= Work task =
Wherever a line holds the word "parser", copy that line from the data.

━━ Data shown

(* ===== verification/ShellShow.v ===== *)
(** * ShellShow: every command can be written and is read back

    [show] writes a command as tokens, with parentheses where the grammar
    needs them; [unlex] writes tokens as text.  The parser of the shell reads
    the text of every command back to that command. *)

From Stdlib Require Import ZArith Lia.
From stdpp Require Import base numbers strings sets list.
From S2P Require Import Prelude Ulib Shell ShellSpec.
Open Scope Z_scope.

(** ** Writing *)

Definition good_word (w : list Z) : Prop := w ≠ [] ∧ Forall (λ c, wordc c = true) w.

(** The commands that the shell has a syntax for. *)
Fixpoint good (g : command) : Prop :=
  match g with
  | CExec a => (length a < MAXARGS)%nat ∧ Forall good_word a
  | CRedir g w mode fd => good g ∧ good_word w ∧ ((mode, fd) = (O_RDONLY, 0) ∨ (mode, fd) = (Z.lor O_WRONLY O_CREATE, 1))
  | CPipe g1 g2 | CList g1 g2 => good g1 ∧ good g2
  | CBack g => good g
  end.

Definition paren (b : bool) (l : list token) : list token := if b then TLparen :: l ++ [TRparen] else l.

(** Level 0 is a line, 1 a command before [&], 2 a pipeline, 3 one of its parts. *)
Fixpoint show (level : nat) (g : command) : list token :=
  match g with
  | CExec a => TWord <$> a
  | CRedir g w _ fd => show 3 g ++ [if fd =? 0 then TLess else TGreater; TWord w]
  | CPipe g1 g2 => paren (2 <? level)%nat (show 3 g1 ++ TBar :: show 2 g2)
  | CBack g => paren (1 <? level)%nat (show 1 g ++ [TAmp])
  | CList g1 g2 => paren (0 <? level)%nat (show 1 g1 ++ TSemi :: show 0 g2)
  end.

(** A token and a space after it. *)
Definition spell (k : token) : list Z :=
  match k with
  | TGreater => [GREATER]
  | TAppend => [GREATER; GREATER]
  | TWord w => w
  | k => match symbol k with Some c => [c] | None => [] end
  end.
Definition unlex (l : list token) : list Z := concat ((λ k, spell k ++ [32]) <$> l).

Definition good_token (k : token) : Prop := match k with TWord w => good_word w | _ => True end.

Lemma unlex_renders l : Forall good_token l → renders l (unlex l).
Proof.
  induction 1 as [|k l Hk _ IH]; [constructor|]. unfold unlex in *. cbn [fmap list_fmap concat]. rewrite <- (assoc_L (++)).
  assert (Hsp : renders l ([32] ++ concat ((λ k, spell k ++ [32]) <$> l))) by (apply rn_space; [unfold spaces; set_solver|done]).
  destruct k as [| | | | | | | |w]; try (by apply rn_symbol); [by apply rn_greater|by apply rn_append|].
  destruct Hk as [Hne Hf]. by apply rn_word.
Qed.

(** ** The text is derived *)

Lemma simple_words a : simple (TWord <$> a) a [].
Proof. induction a; cbn; by constructor. Qed.
Lemma simple_snoc l a r k w mode fd : simple l a r → redir_of k = Some (mode, fd) →
  simple (l ++ [k; TWord w]) a (r ++ [(w, mode, fd)]).
Proof. intros Hs Hk. induction Hs; cbn; repeat (constructor; try done). Qed.
Lemma gexec_redir g l k w mode fd : gexec g l → redir_of k = Some (mode, fd) → gexec (CRedir g w mode fd) (l ++ [k; TWord w]).
Proof.
  intros Hg Hk. inversion Hg as [l' a r Hs Ha|g' l' l2 r Hl Hs]; subst.
  - change (CRedir ?g w mode fd) with (wrap g [(w, mode, fd)]). rewrite <- wrap_app. apply ge_simple; [by apply simple_snoc|done].
  - change (CRedir ?g w mode fd) with (wrap g [(w, mode, fd)]). rewrite <- wrap_app. cbn. rewrite <- (assoc_L (++)). apply ge_block; [done|by apply simple_snoc].
Qed.

(** What [show] writes at each level. *)
Definition level_ok (level : nat) (g : command) : Prop :=
  match level with
  | 0%nat => gline g (show 0 g)
  | 1%nat => ∃ n g0 l0, g = backs n g0 ∧ show 1 g = l0 ++ replicate n TAmp ∧ gpipe g0 l0
  | 2%nat => gpipe g (show 2 g)
  | _ => gexec g (show 3 g)
  end.

Lemma level_line g n g0 l0 : g = backs n g0 → gpipe g0 l0 → gline g (l0 ++ replicate n TAmp).
Proof. intros -> Hp. by apply gl_pipe. Qed.
Lemma backs_snoc n g : backs (S n) g = CBack (backs n g).
Proof. revert g. induction n as [|n IH]; intros g; [done|]. cbn in *. by rewrite IH. Qed.
Lemma block_ok g l : gline g l → gexec g (paren true l).
Proof. intros Hl. apply (ge_block g l [] []); [done|constructor]. Qed.

(** A part of a pipeline is a pipeline, which is a line. *)
Lemma exec_levels g : show 1 g = show 3 g → show 2 g = show 3 g → show 0 g = show 3 g → gexec g (show 3 g) →
  level_ok 0 g ∧ level_ok 1 g ∧ level_ok 2 g ∧ level_ok 3 g.
Proof.
  intros E1 E2 E0 Hg. assert (Hp : gpipe g (show 3 g)) by (by constructor). cbn. rewrite E0, E1, E2. split_and!; [|exists 0%nat, g, (show 3 g)|done|done].
  - rewrite <- (app_nil_r (show 3 g)). by apply (gl_pipe 0).
  - by rewrite app_nil_r.
Qed.

Lemma show_ok g : good g → level_ok 0 g ∧ level_ok 1 g ∧ level_ok 2 g ∧ level_ok 3 g.
Proof.
  induction g as [a|g IH w mode fd|g1 IH1 g2 IH2|g1 IH1 g2 IH2|g IH]; cbn [good]; intros Hg.
  - apply exec_levels; try done. apply (ge_simple _ a []); [apply simple_words|apply Hg].
  - destruct Hg as (Hg & _ & Hm). destruct (IH Hg) as (_ & _ & _ & H3). apply exec_levels; try done. cbn [show].
    apply gexec_redir; [done|]. by destruct Hm as [[= -> ->]|[= -> ->]].
  - destruct Hg as [Hg1 Hg2]. destruct (IH1 Hg1) as (_ & _ & _ & H1), (IH2 Hg2) as (_ & _ & H2 & _). cbn [level_ok show paren] in *.
    assert (Hp : gpipe (CPipe g1 g2) (show 3 g1 ++ TBar :: show 2 g2)) by (by constructor).
    assert (Hl : gline (CPipe g1 g2) (show 3 g1 ++ TBar :: show 2 g2)) by (rewrite <- app_nil_r; by apply (gl_pipe 0)).
    split_and!; [done|exists 0%nat; by eexists _, _; split; [|split; [by rewrite app_nil_r|]]|done|by apply block_ok].
  - destruct Hg as [Hg1 Hg2]. destruct (IH1 Hg1) as (_ & (n & g0 & l0 & -> & E1 & H1) & _), (IH2 Hg2) as (H2 & _). cbn [level_ok show paren] in *.
    assert (Hl : gline (CList (backs n g0) g2) (show 1 (backs n g0) ++ TSemi :: show 0 g2)) by (rewrite E1, <- (assoc_L (++)); by constructor).
    assert (He := block_ok _ _ Hl). assert (Hp : gpipe _ _) by (by apply gp_exec).
    split_and!; [done|exists 0%nat; by eexists _, _; split; [|split; [by rewrite app_nil_r|]]|done|done].
  - destruct (IH Hg) as (_ & (n & g0 & l0 & -> & E1 & H1) & _). cbn [level_ok show paren] in *.
    assert (E : show 1 (backs n g0) ++ [TAmp] = l0 ++ replicate (S n) TAmp) by (rewrite E1, <- (assoc_L (++)), <- replicate_cons_app; done).
    assert (Hl : gline (CBack (backs n g0)) (show 1 (backs n g0) ++ [TAmp])) by (rewrite E, <- backs_snoc; by apply gl_pipe).
    assert (He := block_ok _ _ Hl). assert (Hp : gpipe _ _) by (by apply gp_exec).
    split_and!; [done|exists (S n), g0, l0; by rewrite backs_snoc|done|done].
Qed.

Lemma show_good level g : good g → Forall good_token (show level g).
Proof.
  assert (Hpar : ∀ b l, Forall good_token l → Forall good_token (paren b l)).
  { intros [] l Hl; [|done]. constructor; [done|]. apply Forall_app. split; [done|]. by constructor. }
  revert level. induction g as [a|g IH w mode fd|g1 IH1 g2 IH2|g1 IH1 g2 IH2|g IH]; cbn [good show]; intros level Hg.
  - destruct Hg as [_ Ha]. apply Forall_fmap. eapply Forall_impl; [exact Ha|]. done.
  - destruct Hg as (Hg & Hw & _). apply Forall_app. split; [by apply IH|]. constructor; [by destruct (fd =? 0)|]. by constructor.
  - destruct Hg as [Hg1 Hg2]. apply Hpar, Forall_app. split; [by apply IH1|]. constructor; [done|by apply IH2].
  - destruct Hg as [Hg1 Hg2]. apply Hpar, Forall_app. split; [by apply IH1|]. constructor; [done|by apply IH2].
  - apply Hpar, Forall_app. split; [by apply IH|by constructor].
Qed.

(** C32: Every command that has at most nine arguments, words of word characters
    and the redirections of the syntax can be written as a line: [show] gives
    its tokens, and whatever spaces are put between them, the parser reads the
    text back to the command.  [unlex] is one such text. *)
Theorem parse_show g junk : good g →
  (∀ text, renders (show 0 g) text → ∃ c b, parsecmd (text ++ 0 :: junk) = Ret c b ∧ reads b c g) ∧
  renders (show 0 g) (unlex (show 0 g)).
Proof.
  intros Hg. split; [|by apply unlex_renders, show_good]. intros text Ht. apply (parsecmd_complete text junk (show 0 g) g Ht). by apply show_ok.
Qed.

(** [( a ; b ) > c &]. *)
Lemma parse_show_witness :
  let g := CBack (CRedir (CList (CExec [[97]]) (CExec [[98]])) [99] 513 1) in
  ∃ c b, parsecmd (unlex (show 0 g) ++ [0]) = Ret c b ∧ reads b c g.
Proof.
  intros g. destruct (parse_show g []) as [H1 H2]; [|by apply H1].
  assert (Hw : ∀ c, wordc c = true → good_word [c]) by (intros; split; [done|by apply Forall_singleton]).
  assert (He : ∀ c, wordc c = true → good (CExec [[c]])) by (intros; split; [cbn; unfold MAXARGS; lia|by apply Forall_singleton, Hw]).
  split; [split; by apply He|]. split; [by apply Hw|by right].
Defined.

━━━━

= Exercise solution =
    needs them; [unlex] writes tokens as text.  The parser of the shell reads
    its tokens, and whatever spaces are put between them, the parser reads the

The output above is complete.